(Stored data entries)

==========

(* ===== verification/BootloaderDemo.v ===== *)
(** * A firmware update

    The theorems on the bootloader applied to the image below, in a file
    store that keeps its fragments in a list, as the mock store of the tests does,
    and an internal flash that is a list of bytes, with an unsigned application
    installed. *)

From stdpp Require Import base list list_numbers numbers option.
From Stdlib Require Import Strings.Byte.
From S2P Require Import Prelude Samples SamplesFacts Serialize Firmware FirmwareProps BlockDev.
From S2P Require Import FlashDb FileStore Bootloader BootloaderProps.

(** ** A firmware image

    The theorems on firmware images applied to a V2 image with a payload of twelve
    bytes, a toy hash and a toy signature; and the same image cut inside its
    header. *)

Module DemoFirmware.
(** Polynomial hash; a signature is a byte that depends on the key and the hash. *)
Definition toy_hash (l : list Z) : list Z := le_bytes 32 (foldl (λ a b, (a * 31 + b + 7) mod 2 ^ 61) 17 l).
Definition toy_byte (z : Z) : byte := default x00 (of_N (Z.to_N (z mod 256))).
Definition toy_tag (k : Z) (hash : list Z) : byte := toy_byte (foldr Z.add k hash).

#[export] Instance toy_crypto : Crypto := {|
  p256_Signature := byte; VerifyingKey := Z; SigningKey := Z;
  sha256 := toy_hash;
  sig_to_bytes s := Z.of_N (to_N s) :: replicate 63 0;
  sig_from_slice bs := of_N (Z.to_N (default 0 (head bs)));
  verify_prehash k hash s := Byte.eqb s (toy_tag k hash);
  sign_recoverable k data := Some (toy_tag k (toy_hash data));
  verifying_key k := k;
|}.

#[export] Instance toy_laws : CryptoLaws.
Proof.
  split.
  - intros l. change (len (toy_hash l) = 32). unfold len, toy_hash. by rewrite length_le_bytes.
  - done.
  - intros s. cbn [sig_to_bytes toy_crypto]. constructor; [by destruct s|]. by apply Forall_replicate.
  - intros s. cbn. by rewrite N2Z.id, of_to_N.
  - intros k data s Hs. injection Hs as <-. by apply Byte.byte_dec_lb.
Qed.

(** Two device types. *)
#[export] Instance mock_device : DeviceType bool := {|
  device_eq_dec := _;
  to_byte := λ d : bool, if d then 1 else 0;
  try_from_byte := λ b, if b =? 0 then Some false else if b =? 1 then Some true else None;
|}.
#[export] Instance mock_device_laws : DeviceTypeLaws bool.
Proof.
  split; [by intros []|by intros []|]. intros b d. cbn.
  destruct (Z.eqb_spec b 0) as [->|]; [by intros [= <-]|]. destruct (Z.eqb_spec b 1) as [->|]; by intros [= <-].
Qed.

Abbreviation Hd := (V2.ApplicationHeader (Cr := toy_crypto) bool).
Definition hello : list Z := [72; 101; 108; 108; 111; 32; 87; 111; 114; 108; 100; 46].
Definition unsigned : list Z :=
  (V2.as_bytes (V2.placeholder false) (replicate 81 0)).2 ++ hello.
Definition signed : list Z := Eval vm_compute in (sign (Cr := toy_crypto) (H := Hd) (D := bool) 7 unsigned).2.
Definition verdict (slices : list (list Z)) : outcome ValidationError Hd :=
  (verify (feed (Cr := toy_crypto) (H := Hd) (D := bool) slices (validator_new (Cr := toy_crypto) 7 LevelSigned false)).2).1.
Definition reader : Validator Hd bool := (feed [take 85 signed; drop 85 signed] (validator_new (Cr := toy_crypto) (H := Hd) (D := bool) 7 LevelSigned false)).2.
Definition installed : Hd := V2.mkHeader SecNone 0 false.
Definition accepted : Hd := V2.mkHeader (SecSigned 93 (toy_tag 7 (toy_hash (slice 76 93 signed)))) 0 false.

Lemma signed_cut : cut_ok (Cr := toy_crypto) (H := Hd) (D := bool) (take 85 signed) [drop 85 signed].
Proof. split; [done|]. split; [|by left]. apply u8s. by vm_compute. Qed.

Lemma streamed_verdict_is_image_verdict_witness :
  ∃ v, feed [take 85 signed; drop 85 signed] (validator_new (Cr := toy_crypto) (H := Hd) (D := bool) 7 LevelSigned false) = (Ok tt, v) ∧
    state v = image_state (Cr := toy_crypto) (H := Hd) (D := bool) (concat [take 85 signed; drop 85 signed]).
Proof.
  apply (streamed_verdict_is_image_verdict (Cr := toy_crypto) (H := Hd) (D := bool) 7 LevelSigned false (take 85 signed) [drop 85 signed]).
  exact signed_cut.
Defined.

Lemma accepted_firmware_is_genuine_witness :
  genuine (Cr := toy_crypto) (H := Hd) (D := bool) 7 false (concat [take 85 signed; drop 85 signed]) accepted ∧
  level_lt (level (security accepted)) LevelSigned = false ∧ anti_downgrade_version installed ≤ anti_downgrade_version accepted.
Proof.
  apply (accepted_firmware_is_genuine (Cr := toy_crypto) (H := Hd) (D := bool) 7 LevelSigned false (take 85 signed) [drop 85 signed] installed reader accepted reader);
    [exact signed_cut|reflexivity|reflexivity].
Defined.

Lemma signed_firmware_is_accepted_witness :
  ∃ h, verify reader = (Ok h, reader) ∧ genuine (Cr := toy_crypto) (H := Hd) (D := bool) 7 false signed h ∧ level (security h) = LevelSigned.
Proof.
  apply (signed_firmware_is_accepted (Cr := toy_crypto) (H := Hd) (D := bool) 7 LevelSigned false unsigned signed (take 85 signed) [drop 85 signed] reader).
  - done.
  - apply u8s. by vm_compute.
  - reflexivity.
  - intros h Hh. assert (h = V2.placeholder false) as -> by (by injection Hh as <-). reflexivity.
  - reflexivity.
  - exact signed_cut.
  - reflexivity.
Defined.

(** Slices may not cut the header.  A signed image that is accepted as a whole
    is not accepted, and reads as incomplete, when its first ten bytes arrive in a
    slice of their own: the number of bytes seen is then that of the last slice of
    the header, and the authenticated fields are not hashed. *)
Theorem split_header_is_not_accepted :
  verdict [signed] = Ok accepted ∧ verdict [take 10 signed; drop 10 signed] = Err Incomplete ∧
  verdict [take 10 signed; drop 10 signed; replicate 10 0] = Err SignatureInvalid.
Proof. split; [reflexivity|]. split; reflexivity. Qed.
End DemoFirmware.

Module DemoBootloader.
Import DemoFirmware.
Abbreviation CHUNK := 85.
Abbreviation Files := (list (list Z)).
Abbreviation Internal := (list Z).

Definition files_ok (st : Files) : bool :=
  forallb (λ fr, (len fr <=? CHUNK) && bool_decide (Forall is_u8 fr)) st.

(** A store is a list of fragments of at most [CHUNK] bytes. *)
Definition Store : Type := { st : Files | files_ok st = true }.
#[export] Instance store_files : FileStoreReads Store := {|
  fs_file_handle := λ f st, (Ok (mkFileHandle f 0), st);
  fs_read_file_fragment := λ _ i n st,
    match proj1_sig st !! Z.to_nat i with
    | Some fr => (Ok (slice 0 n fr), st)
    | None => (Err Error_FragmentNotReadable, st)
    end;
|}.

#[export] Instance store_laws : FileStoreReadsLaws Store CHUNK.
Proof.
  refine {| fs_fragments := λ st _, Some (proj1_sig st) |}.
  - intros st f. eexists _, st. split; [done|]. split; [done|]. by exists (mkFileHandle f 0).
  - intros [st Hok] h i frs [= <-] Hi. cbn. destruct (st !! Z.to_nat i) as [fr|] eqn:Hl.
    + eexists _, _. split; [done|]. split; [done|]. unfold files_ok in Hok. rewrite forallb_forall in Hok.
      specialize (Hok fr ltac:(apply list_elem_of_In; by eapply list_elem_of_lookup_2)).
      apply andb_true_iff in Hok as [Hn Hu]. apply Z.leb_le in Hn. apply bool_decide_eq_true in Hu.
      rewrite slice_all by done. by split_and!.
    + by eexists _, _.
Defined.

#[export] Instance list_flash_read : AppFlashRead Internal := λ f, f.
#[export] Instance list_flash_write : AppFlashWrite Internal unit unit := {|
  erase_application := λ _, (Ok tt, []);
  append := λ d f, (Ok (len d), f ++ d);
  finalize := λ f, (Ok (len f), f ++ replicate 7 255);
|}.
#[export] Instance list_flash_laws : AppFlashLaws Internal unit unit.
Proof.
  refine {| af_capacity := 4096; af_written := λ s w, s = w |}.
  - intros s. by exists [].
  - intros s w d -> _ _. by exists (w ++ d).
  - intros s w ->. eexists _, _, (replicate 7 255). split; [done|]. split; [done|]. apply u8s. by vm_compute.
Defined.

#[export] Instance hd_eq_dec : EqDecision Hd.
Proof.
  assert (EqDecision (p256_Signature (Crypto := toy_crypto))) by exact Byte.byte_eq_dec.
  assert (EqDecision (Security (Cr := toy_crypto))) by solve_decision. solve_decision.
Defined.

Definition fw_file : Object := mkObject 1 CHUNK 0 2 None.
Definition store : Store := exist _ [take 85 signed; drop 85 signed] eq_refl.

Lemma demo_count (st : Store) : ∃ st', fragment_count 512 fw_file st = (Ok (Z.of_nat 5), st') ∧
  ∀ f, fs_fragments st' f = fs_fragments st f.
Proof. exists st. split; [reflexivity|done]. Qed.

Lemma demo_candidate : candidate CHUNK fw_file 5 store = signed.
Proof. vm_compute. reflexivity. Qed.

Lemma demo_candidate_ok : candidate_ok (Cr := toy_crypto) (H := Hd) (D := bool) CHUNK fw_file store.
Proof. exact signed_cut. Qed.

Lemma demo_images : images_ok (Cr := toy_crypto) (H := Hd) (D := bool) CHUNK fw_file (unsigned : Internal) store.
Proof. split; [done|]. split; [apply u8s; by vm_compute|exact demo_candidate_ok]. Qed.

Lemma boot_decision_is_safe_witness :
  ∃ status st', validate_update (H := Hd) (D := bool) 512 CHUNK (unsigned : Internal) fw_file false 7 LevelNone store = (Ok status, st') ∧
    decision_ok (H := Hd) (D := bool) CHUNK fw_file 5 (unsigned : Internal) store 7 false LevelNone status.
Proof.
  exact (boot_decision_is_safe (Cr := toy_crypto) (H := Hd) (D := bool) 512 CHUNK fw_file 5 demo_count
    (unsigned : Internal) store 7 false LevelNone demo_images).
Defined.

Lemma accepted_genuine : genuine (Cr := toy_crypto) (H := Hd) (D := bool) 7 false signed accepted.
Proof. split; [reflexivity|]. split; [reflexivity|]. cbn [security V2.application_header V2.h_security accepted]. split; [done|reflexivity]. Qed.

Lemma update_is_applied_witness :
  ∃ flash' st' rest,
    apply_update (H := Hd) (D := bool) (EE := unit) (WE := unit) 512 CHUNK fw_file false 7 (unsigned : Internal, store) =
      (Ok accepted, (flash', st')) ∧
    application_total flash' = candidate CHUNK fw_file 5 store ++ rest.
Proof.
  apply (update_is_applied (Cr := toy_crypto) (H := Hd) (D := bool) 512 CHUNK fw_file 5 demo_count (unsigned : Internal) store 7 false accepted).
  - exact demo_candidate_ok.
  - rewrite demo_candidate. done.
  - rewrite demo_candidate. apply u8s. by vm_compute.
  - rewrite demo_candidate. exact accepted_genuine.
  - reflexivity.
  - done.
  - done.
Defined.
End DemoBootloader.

==========

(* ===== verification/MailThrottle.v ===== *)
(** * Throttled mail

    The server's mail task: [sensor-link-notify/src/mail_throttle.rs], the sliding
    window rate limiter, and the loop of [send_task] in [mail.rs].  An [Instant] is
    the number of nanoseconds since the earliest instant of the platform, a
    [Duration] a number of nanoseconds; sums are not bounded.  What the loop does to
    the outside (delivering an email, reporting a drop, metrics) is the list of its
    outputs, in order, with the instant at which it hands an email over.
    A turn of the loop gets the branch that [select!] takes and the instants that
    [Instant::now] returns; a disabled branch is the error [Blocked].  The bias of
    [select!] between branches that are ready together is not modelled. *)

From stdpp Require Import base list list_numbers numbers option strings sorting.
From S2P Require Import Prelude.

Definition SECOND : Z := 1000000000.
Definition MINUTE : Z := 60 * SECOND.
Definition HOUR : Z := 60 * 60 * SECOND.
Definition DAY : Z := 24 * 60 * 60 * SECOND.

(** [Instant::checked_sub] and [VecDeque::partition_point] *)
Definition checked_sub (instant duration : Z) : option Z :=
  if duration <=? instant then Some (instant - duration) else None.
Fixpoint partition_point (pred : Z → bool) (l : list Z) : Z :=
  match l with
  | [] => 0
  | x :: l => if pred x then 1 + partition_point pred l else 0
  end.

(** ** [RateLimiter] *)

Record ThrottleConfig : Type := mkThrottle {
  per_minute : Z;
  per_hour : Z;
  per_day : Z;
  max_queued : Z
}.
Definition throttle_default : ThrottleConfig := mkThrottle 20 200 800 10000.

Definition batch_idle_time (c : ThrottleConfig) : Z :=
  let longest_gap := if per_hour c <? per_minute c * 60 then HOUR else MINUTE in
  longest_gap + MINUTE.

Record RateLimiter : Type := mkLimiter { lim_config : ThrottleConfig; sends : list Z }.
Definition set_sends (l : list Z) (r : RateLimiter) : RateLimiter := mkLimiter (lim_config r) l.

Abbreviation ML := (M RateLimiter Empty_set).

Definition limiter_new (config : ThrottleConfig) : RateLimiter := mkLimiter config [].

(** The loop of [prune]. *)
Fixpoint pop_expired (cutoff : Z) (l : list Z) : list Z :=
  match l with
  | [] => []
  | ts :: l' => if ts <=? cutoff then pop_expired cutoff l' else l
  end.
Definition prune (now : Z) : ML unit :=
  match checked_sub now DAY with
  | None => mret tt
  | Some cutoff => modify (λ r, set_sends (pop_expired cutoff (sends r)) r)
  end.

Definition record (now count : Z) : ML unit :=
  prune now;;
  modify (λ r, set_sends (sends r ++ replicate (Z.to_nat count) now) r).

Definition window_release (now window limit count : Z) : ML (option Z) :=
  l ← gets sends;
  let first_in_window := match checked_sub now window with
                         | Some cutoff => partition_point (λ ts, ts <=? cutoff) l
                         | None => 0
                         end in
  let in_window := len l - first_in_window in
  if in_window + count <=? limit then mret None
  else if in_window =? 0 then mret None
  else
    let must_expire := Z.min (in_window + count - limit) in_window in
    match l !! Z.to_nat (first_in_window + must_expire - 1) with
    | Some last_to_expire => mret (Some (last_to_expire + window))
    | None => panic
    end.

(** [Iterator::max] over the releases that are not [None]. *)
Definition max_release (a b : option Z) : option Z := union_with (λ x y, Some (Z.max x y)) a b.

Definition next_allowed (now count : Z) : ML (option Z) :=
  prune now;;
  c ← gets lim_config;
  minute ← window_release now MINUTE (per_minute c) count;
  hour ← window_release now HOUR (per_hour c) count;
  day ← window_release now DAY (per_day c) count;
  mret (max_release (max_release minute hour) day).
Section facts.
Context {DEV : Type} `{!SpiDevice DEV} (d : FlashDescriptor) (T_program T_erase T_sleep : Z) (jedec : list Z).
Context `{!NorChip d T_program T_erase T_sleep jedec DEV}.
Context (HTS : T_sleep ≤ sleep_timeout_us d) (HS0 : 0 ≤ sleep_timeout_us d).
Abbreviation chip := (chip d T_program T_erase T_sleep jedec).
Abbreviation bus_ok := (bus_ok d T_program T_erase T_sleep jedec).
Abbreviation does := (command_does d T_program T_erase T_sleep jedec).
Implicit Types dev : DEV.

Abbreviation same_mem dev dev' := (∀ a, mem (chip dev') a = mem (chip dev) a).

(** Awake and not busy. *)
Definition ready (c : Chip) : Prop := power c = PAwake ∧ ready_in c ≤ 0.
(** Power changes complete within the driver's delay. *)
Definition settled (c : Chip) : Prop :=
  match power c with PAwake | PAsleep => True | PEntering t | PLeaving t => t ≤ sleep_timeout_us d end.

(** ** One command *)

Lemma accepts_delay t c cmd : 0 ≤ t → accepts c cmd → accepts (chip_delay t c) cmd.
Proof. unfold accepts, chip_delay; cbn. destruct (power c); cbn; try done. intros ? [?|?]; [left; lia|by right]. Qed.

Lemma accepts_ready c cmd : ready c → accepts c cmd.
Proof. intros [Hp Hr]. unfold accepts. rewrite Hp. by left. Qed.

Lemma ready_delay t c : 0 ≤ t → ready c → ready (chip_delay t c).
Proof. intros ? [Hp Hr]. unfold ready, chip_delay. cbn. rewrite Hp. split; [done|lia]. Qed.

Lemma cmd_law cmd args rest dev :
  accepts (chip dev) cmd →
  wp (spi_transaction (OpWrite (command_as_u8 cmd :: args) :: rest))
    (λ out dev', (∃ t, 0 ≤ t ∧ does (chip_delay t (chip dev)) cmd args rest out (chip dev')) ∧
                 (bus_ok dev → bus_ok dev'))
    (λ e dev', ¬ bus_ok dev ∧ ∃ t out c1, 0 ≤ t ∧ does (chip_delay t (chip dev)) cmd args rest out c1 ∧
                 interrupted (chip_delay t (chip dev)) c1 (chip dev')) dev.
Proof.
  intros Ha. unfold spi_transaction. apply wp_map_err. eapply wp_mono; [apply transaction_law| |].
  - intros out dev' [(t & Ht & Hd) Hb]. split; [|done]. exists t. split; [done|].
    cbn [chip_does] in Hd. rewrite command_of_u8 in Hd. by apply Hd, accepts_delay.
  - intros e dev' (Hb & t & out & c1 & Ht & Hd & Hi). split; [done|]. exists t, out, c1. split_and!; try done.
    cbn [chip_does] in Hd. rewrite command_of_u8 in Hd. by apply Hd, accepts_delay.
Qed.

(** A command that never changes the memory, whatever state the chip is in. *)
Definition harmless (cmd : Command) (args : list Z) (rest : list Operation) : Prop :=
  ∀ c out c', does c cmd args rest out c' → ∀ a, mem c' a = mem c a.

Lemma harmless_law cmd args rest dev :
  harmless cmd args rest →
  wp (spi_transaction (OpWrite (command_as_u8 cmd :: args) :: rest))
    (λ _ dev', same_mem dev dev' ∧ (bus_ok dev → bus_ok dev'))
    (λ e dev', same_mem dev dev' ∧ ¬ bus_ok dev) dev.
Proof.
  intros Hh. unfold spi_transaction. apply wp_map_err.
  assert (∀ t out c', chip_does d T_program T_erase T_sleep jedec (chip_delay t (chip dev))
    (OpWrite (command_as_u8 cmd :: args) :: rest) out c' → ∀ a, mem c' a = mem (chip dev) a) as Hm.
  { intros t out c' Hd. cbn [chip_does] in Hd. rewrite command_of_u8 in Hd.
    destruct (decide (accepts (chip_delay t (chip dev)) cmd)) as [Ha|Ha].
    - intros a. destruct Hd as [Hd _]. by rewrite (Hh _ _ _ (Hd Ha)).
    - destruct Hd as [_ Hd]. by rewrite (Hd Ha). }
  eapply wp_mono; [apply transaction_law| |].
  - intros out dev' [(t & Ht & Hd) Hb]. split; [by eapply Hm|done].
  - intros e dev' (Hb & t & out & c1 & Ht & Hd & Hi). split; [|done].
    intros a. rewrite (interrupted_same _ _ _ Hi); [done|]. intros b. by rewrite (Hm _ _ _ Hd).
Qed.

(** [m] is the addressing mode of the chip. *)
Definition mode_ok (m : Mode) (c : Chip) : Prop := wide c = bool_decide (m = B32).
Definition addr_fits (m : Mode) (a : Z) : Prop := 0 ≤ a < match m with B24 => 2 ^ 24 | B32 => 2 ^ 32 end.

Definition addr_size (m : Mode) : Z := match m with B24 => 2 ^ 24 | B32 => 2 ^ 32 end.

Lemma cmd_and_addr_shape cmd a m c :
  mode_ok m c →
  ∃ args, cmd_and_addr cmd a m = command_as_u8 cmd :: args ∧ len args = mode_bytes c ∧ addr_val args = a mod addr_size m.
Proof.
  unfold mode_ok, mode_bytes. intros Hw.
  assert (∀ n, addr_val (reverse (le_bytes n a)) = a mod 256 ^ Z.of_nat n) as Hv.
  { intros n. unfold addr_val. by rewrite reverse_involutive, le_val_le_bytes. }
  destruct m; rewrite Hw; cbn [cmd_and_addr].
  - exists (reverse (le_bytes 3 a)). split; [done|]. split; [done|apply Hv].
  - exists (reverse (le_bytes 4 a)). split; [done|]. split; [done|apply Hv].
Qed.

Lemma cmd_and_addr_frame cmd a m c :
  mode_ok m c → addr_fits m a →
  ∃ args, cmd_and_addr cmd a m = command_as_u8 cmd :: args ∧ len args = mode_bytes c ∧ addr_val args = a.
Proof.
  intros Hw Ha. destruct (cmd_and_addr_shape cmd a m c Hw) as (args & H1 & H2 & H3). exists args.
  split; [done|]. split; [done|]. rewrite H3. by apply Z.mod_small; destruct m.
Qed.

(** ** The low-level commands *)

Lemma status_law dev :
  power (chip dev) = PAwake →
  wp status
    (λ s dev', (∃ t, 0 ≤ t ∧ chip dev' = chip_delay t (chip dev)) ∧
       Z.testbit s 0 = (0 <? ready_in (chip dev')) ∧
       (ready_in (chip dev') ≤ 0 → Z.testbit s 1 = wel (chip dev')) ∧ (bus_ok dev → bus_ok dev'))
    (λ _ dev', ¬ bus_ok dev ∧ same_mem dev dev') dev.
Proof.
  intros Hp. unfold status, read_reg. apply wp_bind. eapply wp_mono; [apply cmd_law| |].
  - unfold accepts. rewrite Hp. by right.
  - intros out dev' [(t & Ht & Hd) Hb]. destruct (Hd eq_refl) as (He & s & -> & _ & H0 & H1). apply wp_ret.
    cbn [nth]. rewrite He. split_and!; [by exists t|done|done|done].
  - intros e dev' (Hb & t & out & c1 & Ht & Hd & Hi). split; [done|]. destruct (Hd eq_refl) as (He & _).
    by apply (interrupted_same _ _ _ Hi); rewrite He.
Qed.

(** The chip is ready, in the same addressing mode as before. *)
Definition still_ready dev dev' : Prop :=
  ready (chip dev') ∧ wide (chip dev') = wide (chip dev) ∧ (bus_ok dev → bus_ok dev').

==========

● **Task to carry out**
Proceeding from the line containing "Module DemoBootloader." through the line containing "forallb_forall in Hok.", transcribe the lines above exactly, both end lines included.

● **Written response**
Module DemoBootloader.
Import DemoFirmware.
Abbreviation CHUNK := 85.
Abbreviation Files := (list (list Z)).
Abbreviation Internal := (list Z).

Definition files_ok (st : Files) : bool :=
  forallb (λ fr, (len fr <=? CHUNK) && bool_decide (Forall is_u8 fr)) st.

(** A store is a list of fragments of at most [CHUNK] bytes. *)
Definition Store : Type := { st : Files | files_ok st = true }.
#[export] Instance store_files : FileStoreReads Store := {|
  fs_file_handle := λ f st, (Ok (mkFileHandle f 0), st);
  fs_read_file_fragment := λ _ i n st,
    match proj1_sig st !! Z.to_nat i with
    | Some fr => (Ok (slice 0 n fr), st)
    | None => (Err Error_FragmentNotReadable, st)
    end;
|}.

#[export] Instance store_laws : FileStoreReadsLaws Store CHUNK.
Proof.
  refine {| fs_fragments := λ st _, Some (proj1_sig st) |}.
  - intros st f. eexists _, st. split; [done|]. split; [done|]. by exists (mkFileHandle f 0).
  - intros [st Hok] h i frs [= <-] Hi. cbn. destruct (st !! Z.to_nat i) as [fr|] eqn:Hl.
    + eexists _, _. split; [done|]. split; [done|]. unfold files_ok in Hok. rewrite forallb_forall in Hok.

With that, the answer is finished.